▶ _WHAT NEEDS TO BE DONE_: Find the line containing "unfold addNRReport. case_bool_decide;" in the entries below. Restate it and each line after it, word for word, up to and including the line containing "intros [Hc Hr".

[Stored data]
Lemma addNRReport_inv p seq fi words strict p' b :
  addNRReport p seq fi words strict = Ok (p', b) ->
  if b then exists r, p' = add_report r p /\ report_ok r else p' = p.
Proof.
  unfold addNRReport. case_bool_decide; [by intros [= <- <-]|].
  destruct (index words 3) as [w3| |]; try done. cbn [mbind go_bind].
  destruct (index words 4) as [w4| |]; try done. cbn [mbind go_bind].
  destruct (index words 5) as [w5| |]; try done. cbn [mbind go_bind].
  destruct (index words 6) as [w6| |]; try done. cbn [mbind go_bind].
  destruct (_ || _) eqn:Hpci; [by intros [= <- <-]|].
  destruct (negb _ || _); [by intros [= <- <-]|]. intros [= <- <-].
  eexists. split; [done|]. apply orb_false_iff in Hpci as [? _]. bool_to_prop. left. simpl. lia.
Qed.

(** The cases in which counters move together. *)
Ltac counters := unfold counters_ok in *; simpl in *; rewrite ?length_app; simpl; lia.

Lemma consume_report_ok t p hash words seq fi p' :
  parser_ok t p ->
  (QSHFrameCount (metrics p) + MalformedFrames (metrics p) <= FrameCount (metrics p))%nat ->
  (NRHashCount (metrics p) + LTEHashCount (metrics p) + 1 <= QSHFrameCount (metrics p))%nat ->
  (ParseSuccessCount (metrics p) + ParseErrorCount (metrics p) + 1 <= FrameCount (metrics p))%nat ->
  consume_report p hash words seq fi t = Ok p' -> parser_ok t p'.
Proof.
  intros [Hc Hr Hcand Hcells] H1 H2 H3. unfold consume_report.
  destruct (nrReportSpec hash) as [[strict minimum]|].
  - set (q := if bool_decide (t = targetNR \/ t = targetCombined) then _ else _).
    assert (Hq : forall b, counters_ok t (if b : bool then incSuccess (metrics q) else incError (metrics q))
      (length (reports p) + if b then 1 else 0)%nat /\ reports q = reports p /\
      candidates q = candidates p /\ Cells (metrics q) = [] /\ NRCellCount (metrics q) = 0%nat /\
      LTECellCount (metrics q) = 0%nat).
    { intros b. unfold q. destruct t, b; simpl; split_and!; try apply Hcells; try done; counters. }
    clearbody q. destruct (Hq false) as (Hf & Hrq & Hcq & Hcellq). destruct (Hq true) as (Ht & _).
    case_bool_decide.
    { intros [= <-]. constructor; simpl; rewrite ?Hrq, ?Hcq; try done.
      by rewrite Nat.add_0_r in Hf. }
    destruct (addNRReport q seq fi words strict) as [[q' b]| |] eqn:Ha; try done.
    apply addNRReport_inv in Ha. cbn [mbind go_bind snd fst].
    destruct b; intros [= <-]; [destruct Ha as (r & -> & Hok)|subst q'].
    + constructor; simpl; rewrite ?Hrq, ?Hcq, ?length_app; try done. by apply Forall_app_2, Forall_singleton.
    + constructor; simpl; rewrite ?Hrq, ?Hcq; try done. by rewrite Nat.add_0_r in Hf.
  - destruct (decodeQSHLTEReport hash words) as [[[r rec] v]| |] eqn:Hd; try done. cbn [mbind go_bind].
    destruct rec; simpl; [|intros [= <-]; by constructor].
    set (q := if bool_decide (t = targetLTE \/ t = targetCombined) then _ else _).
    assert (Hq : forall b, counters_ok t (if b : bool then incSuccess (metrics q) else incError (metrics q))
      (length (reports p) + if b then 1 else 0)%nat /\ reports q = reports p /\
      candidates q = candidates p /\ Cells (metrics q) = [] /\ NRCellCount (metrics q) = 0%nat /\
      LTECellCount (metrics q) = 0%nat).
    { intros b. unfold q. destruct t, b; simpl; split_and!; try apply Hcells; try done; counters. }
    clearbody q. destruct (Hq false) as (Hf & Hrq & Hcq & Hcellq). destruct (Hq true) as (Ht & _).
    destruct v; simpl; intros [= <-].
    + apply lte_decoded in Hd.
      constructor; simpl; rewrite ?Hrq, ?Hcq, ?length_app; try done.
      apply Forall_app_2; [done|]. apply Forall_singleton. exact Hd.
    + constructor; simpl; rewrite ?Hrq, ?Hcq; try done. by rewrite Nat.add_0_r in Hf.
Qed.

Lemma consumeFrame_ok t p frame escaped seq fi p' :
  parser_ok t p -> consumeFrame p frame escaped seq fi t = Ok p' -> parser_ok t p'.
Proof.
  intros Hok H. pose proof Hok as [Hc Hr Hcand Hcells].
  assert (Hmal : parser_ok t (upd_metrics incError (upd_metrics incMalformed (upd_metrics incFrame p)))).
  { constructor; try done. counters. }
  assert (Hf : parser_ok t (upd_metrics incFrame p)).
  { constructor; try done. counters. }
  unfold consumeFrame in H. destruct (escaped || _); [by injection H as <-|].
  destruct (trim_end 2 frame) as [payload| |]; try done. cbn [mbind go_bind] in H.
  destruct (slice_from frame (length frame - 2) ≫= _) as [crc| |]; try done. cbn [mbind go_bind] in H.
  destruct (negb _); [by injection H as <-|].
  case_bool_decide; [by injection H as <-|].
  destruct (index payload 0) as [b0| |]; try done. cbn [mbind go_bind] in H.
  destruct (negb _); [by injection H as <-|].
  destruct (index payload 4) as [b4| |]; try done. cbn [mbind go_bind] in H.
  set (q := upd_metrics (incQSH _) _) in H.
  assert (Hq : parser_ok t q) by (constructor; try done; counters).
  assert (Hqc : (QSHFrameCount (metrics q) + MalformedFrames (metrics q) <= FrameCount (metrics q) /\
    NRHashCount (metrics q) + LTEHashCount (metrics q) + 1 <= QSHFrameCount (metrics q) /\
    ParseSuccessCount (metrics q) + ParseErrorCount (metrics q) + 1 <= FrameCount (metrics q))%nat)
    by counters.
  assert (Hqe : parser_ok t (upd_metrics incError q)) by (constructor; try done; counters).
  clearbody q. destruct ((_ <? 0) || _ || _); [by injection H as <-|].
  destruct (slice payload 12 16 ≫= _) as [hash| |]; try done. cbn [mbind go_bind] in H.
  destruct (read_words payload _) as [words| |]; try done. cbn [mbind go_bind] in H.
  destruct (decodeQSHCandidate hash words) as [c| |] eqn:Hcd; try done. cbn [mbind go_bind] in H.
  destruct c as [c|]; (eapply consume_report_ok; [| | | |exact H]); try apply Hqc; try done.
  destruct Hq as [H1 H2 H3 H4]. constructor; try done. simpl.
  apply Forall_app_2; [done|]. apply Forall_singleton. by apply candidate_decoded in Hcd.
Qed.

▶ _YOUR RESPONSE_:
  unfold addNRReport. case_bool_decide; [by intros [= <- <-]|].
  destruct (index words 3) as [w3| |]; try done. cbn [mbind go_bind].
  destruct (index words 4) as [w4| |]; try done. cbn [mbind go_bind].
  destruct (index words 5) as [w5| |]; try done. cbn [mbind go_bind].
  destruct (index words 6) as [w6| |]; try done. cbn [mbind go_bind].
  destruct (_ || _) eqn:Hpci; [by intros [= <- <-]|].
  destruct (negb _ || _); [by intros [= <- <-]|]. intros [= <- <-].
  eexists. split; [done|]. apply orb_false_iff in Hpci as [? _]. bool_to_prop. left. simpl. lia.
Qed.

(** The cases in which counters move together. *)
Ltac counters := unfold counters_ok in *; simpl in *; rewrite ?length_app; simpl; lia.

Lemma consume_report_ok t p hash words seq fi p' :
  parser_ok t p ->
  (QSHFrameCount (metrics p) + MalformedFrames (metrics p) <= FrameCount (metrics p))%nat ->
  (NRHashCount (metrics p) + LTEHashCount (metrics p) + 1 <= QSHFrameCount (metrics p))%nat ->
  (ParseSuccessCount (metrics p) + ParseErrorCount (metrics p) + 1 <= FrameCount (metrics p))%nat ->
  consume_report p hash words seq fi t = Ok p' -> parser_ok t p'.
Proof.
  intros [Hc Hr Hcand Hcells] H1 H2 H3. unfold consume_report.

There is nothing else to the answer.